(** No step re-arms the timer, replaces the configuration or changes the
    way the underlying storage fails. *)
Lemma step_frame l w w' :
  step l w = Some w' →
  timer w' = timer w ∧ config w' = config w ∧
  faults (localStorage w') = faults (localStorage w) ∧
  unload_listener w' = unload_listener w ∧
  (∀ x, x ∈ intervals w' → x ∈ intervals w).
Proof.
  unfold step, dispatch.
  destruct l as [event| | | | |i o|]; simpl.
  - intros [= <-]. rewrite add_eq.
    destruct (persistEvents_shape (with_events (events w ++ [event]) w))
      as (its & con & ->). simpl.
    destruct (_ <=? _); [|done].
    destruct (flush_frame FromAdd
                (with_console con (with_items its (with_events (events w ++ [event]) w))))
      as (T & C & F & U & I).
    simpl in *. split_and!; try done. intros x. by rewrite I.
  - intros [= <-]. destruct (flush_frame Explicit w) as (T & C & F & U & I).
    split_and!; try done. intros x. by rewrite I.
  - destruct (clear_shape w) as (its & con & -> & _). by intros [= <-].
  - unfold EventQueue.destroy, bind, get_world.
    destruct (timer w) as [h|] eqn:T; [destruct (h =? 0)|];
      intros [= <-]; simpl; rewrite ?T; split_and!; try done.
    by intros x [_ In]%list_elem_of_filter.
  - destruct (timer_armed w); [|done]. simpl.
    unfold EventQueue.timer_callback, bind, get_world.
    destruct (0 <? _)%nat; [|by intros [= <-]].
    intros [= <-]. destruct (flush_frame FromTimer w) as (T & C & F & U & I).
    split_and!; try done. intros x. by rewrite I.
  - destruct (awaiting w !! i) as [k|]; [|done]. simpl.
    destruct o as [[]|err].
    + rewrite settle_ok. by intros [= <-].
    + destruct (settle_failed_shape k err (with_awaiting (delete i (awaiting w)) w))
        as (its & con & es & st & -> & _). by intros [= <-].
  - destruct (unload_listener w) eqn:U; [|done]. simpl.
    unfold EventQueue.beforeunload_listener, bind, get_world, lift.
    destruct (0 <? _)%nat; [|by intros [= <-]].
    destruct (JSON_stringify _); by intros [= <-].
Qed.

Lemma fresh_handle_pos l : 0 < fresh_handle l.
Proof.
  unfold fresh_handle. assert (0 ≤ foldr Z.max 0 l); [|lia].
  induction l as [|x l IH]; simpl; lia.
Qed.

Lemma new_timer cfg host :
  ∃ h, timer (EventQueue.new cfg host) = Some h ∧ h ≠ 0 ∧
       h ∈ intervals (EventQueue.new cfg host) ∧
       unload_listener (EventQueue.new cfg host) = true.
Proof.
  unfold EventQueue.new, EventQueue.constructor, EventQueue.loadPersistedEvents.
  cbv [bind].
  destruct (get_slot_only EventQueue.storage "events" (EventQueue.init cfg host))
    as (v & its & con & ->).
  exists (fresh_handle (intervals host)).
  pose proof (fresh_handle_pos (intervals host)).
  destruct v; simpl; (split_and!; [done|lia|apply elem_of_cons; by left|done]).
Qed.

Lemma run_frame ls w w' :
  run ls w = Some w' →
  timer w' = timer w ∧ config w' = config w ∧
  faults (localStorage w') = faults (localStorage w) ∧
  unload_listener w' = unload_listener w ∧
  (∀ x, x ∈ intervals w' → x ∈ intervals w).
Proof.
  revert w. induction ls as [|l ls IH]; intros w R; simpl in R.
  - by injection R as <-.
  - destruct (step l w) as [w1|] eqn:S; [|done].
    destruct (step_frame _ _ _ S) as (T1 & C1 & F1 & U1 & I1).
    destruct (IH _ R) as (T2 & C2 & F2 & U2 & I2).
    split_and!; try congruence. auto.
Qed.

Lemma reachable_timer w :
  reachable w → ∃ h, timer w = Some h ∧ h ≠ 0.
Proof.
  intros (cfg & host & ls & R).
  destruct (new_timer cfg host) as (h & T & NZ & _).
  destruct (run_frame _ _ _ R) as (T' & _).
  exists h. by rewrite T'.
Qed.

□ □ □ □ □

**Brief**
Give a verbatim copy of the material above.

**Result**
(** No step re-arms the timer, replaces the configuration or changes the
    way the underlying storage fails. *)
Lemma step_frame l w w' :
  step l w = Some w' →
  timer w' = timer w ∧ config w' = config w ∧
  faults (localStorage w') = faults (localStorage w) ∧
  unload_listener w' = unload_listener w ∧
  (∀ x, x ∈ intervals w' → x ∈ intervals w).
Proof.
  unfold step, dispatch.
  destruct l as [event| | | | |i o|]; simpl.
  - intros [= <-]. rewrite add_eq.
    destruct (persistEvents_shape (with_events (events w ++ [event]) w))
      as (its & con & ->). simpl.
    destruct (_ <=? _); [|done].
    destruct (flush_frame FromAdd
                (with_console con (with_items its (with_events (events w ++ [event]) w))))
      as (T & C & F & U & I).
    simpl in *. split_and!; try done. intros x. by rewrite I.
  - intros [= <-]. destruct (flush_frame Explicit w) as (T & C & F & U & I).
    split_and!; try done. intros x. by rewrite I.
  - destruct (clear_shape w) as (its & con & -> & _). by intros [= <-].
  - unfold EventQueue.destroy, bind, get_world.
    destruct (timer w) as [h|] eqn:T; [destruct (h =? 0)|];
      intros [= <-]; simpl; rewrite ?T; split_and!; try done.
    by intros x [_ In]%list_elem_of_filter.
  - destruct (timer_armed w); [|done]. simpl.
    unfold EventQueue.timer_callback, bind, get_world.
    destruct (0 <? _)%nat; [|by intros [= <-]].
    intros [= <-]. destruct (flush_frame FromTimer w) as (T & C & F & U & I).
    split_and!; try done. intros x. by rewrite I.
  - destruct (awaiting w !! i) as [k|]; [|done]. simpl.
    destruct o as [[]|err].
    + rewrite settle_ok. by intros [= <-].
    + destruct (settle_failed_shape k err (with_awaiting (delete i (awaiting w)) w))
        as (its & con & es & st & -> & _). by intros [= <-].
  - destruct (unload_listener w) eqn:U; [|done]. simpl.
    unfold EventQueue.beforeunload_listener, bind, get_world, lift.
    destruct (0 <? _)%nat; [|by intros [= <-]].
    destruct (JSON_stringify _); by intros [= <-].
Qed.

Lemma fresh_handle_pos l : 0 < fresh_handle l.
Proof.
  unfold fresh_handle. assert (0 ≤ foldr Z.max 0 l); [|lia].
  induction l as [|x l IH]; simpl; lia.
Qed.

Lemma new_timer cfg host :
  ∃ h, timer (EventQueue.new cfg host) = Some h ∧ h ≠ 0 ∧
       h ∈ intervals (EventQueue.new cfg host) ∧
       unload_listener (EventQueue.new cfg host) = true.
Proof.
  unfold EventQueue.new, EventQueue.constructor, EventQueue.loadPersistedEvents.
  cbv [bind].
  destruct (get_slot_only EventQueue.storage "events" (EventQueue.init cfg host))
    as (v & its & con & ->).
  exists (fresh_handle (intervals host)).
  pose proof (fresh_handle_pos (intervals host)).
  destruct v; simpl; (split_and!; [done|lia|apply elem_of_cons; by left|done]).
Qed.

Lemma run_frame ls w w' :
  run ls w = Some w' →
  timer w' = timer w ∧ config w' = config w ∧
  faults (localStorage w') = faults (localStorage w) ∧
  unload_listener w' = unload_listener w ∧
  (∀ x, x ∈ intervals w' → x ∈ intervals w).
Proof.
  revert w. induction ls as [|l ls IH]; intros w R; simpl in R.
  - by injection R as <-.
  - destruct (step l w) as [w1|] eqn:S; [|done].
    destruct (step_frame _ _ _ S) as (T1 & C1 & F1 & U1 & I1).
    destruct (IH _ R) as (T2 & C2 & F2 & U2 & I2).
    split_and!; try congruence. auto.
Qed.

Lemma reachable_timer w :
  reachable w → ∃ h, timer w = Some h ∧ h ≠ 0.
Proof.
  intros (cfg & host & ls & R).
  destruct (new_timer cfg host) as (h & T & NZ & _).
  destruct (run_frame _ _ _ R) as (T' & _).
  exists h. by rewrite T'.
Qed.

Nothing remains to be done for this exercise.